PRO TIP: Cue Words: Van Vlerken recently tattooed the word “gratitude” on her left wrist to remind her of how lucky she is to be racing. She’s also placed run course signs broad- casting the same word for inspiration.

Problem 6: Keeping Up Race-day Confidence
I must be last after that terrible swim. My legs hurt more than they should. I dropped a Gel—I’m going to bonk!

Solved: Stay positive. “If you put negative thoughts in your mind, then they’re more likely to be predictive and accurate,” Carr says. Walker agrees. “Every time a negative thought enters your head, you’ll contract your muscle fibres, and you won’t have the same body out there as you did in training,” she says.

Whenever a negative thought begins to creep in, replace it with a positive one. Got a flat? That’s OK, you’re a whiz at fixing flats! A few other strategies: “Remind yourself of the body parts that feel good,” Walker says. Or try counting your steps.

And just as you might during a big workout, break the race into pieces, then remind yourself you’ll soon be moving on to the next discipline.

PROTIP: Positive Self-Talk “I remember specific training sessions when I had an awesome day,” says Thomas, who added a sports psychologist to his training arsenal in 2013. “This year during Wildflower, I used ‘4:38,’ the time of the mile I ran at the end of a big interval long run. During the entire run, I told myself, ‘Nobody can do that!’”

Problem 7: Disappointment
You trained for an entire year and didn’t hit your race goals.

Solved: “There’s no such thing as a bad race,” Haberl says—just a learning opportunity. “Analyse the point in the race where you perhaps lost focus, you lost drive, you lost motivation, and learn from those moments.”

Walker once worked with a triathlete who had always dreamed of going to Hawaii. When he finally raced in Kona, he bonked so badly on the run that he couldn’t finish. Afterward, “he was literally clinically depressed, because he worked so hard to get to that place,” Walker says. How to recover from a similarly big upset? “Make sure you’re talking to other people, finding support. Then go ahead and set that next goal.”

Remember, Carr says, “One of the beauties of sport is that, in the effort itself, you’ve accomplished a lot of great goals. The mere fact that you’re competing is a success in itself.”

Problem 8: Injury
Being sidelined can be mentally taxing, particularly when social activities revolve around training—and endorphin levels, race plans and your fitness all take a hit.

Solved: Haberl recommends looking at examples of other athletes who have had similar injuries, and how they coped. Gnarly bike crash? See: Meredith Kessler. Chronic back pain? See: Craig Alexander.

“Bring the same focus and the same intensity to your rehab work that prior to the injury you would have brought to your training,” Haberl says. That includes setting goals adjusted to your injury, Carr adds, “without feeling failure or a negative self-concept because of an uncontrollable circumstance.”

Problem 9: Equipment Envy
If only your bike were a kilogramme lighter, you’d be so much faster.

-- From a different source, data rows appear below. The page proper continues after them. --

Lemma sockets_handle t s :
  sockets (server (handle t s)) =
    match event t with
    | connection => {[socket t]} ∪ sockets s
    | disconnect => sockets s ∖ {[socket t]}
    | _ => sockets s
    end.
Proof.
  destruct (is_relay (event t)) eqn:Hrel.
  { rewrite handle_relay_server by done. by destruct (event t). }
  destruct t as [sock tm e].
  destruct e as [| |name cb|roomId cb|roomId|[sg|]|[a|]|[a|]|[a|]|[[a b]|]|[[a b]|]|];
    try done; clear Hrel; cbn [event socket].
  - change (handle _ s) with (on_create_room sock tm name cb s).
    by rewrite on_create_room_server.
  - change (handle _ s) with (on_join_room sock roomId cb s).
    rewrite on_join_room_server. by destruct (JsMap.get roomId (rooms s)).
  - change (handle _ s) with (handleLeaveRoom sock tm roomId s).
    by destruct (handleLeaveRoom_cases sock tm roomId s)
      as [[_ ->]|[(room & _ & _ & _ & ->)|(room & _ & _ & ->)]].
  - rewrite handle_disconnect.
    by destruct (scan_transport sock tm (JsMap.keys (rooms s)) (closed sock s)
                   (in_no_group_closed sock s)) as [_ ->].
Qed.

Lemma own_group_handle x t s :
  socket_like x = true → keys_are_room_names (rooms s) →
  own_group x s → own_group x (server (handle t s)).
Proof.
  intros Hx Hkeys Hown. unfold own_group in *.
  assert (x ≠ "lobby") as Hlobby by (by intros ->).
  assert (∀ tm, x ≠ roomId_at tm) as Hroom.
  { intros tm ->. rewrite socket_like_roomId in Hx. done. }
  assert (JsMap.get x (rooms s) = None) as Hnone.
  { destruct (JsMap.get x (rooms s)) eqn:Hg; [|done]. apply Hkeys in Hg. congruence. }
  rewrite members_handle, sockets_handle, Hown.
  unfold group_left, group_joined, listener_branch.
  destruct (event t) eqn:Hev.
  - destruct (decide (Some (socket t) = Some x)) as [Heq|Hne].
    + injection Heq as Heq. rewrite Heq.
      rewrite (bool_decide_eq_true_2 (x ∈ {[x]} ∪ sockets s)) by set_solver.
      destruct (bool_decide (x ∈ sockets s)); set_solver.
    + assert (socket t ≠ x) by congruence.
      destruct (bool_decide (x ∈ sockets s)) eqn:Hb.
      * apply bool_decide_eq_true_1 in Hb. by rewrite bool_decide_eq_true_2 by set_solver.
      * apply bool_decide_eq_false_1 in Hb. by rewrite bool_decide_eq_false_2 by set_solver.
  - rewrite decide_False; [done|]. intros ?; by simplify_eq.
  - rewrite decide_False; [done|]. intros [= Heq]. by apply (Hroom (now t)).
  - destruct (JsMap.get roomId (rooms s)) eqn:Hg; [|by rewrite decide_False].
    rewrite decide_False; [done|]. intros [= ->]. congruence.
  - destruct (bool_decide (roomId = x)) eqn:Hb; [|by rewrite decide_False].
    apply bool_decide_eq_true_1 in Hb as ->. rewrite Hnone. by rewrite decide_False.
  - by rewrite decide_False.
  - by rewrite decide_False.
  - by rewrite decide_False.
  - by rewrite decide_False.
  - by rewrite decide_False.
  - by rewrite decide_False.
  - destruct (decide (socket t = x)) as [->|Hne].
    + rewrite (bool_decide_eq_false_2 (x ∈ sockets s ∖ {[x]})) by set_solver.
      destruct (bool_decide (x ∈ sockets s)); set_solver.
    + destruct (bool_decide (x ∈ sockets s)) eqn:Hb.
      * apply bool_decide_eq_true_1 in Hb. rewrite bool_decide_eq_true_2 by set_solver.
        set_solver.
      * apply bool_decide_eq_false_1 in Hb. rewrite bool_decide_eq_false_2 by set_solver.
        set_solver.
Qed.

Lemma own_group_run t0 ts x :
  socket_like x = true → own_group x (server (run ts (boot t0))).
Proof.
  intros Hx.
  assert (∀ s, keys_are_room_names (rooms s) → own_group x s →
               own_group x (server (run ts s))) as Hgen.
  { induction ts as [|t ts IH]; intros s Hk Hown; [done|].
    rewrite run_cons. simpl.
    pose proof (own_group_handle x t s Hx Hk Hown) as Hown'.
    assert (keys_are_room_names (rooms (server (handle t s)))) as Hk'.
    { pose proof (handle_store t s) as Hrtc.
      induction Hrtc as [|m1 m2 m3 H12 _ IH']; [done|].
      apply IH'. by eapply keys_are_room_names_step. }
    destruct (completion (handle t s)); simpl; [by apply IH|done]. }
  apply Hgen; [apply (keys_are_room_names_run t0 [])|].
  unfold own_group. simpl. rewrite bool_decide_eq_false_2 by set_solver. done.
Qed.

Solved: Again, cut it out with the negative self-talk. “Do you think anyone in the his- tory of triathlon has ridden a fast bike split on a slower bike?” Carr asks. “Well, it’s because they didn’t perceive themselves negatively on that piece of equipment.” Need proof? MarkAllenOnline co-founder Luis Vargas once clocked a 4:56 in Kona on a steel-framed beast that weighed 10.5 kilogrammes.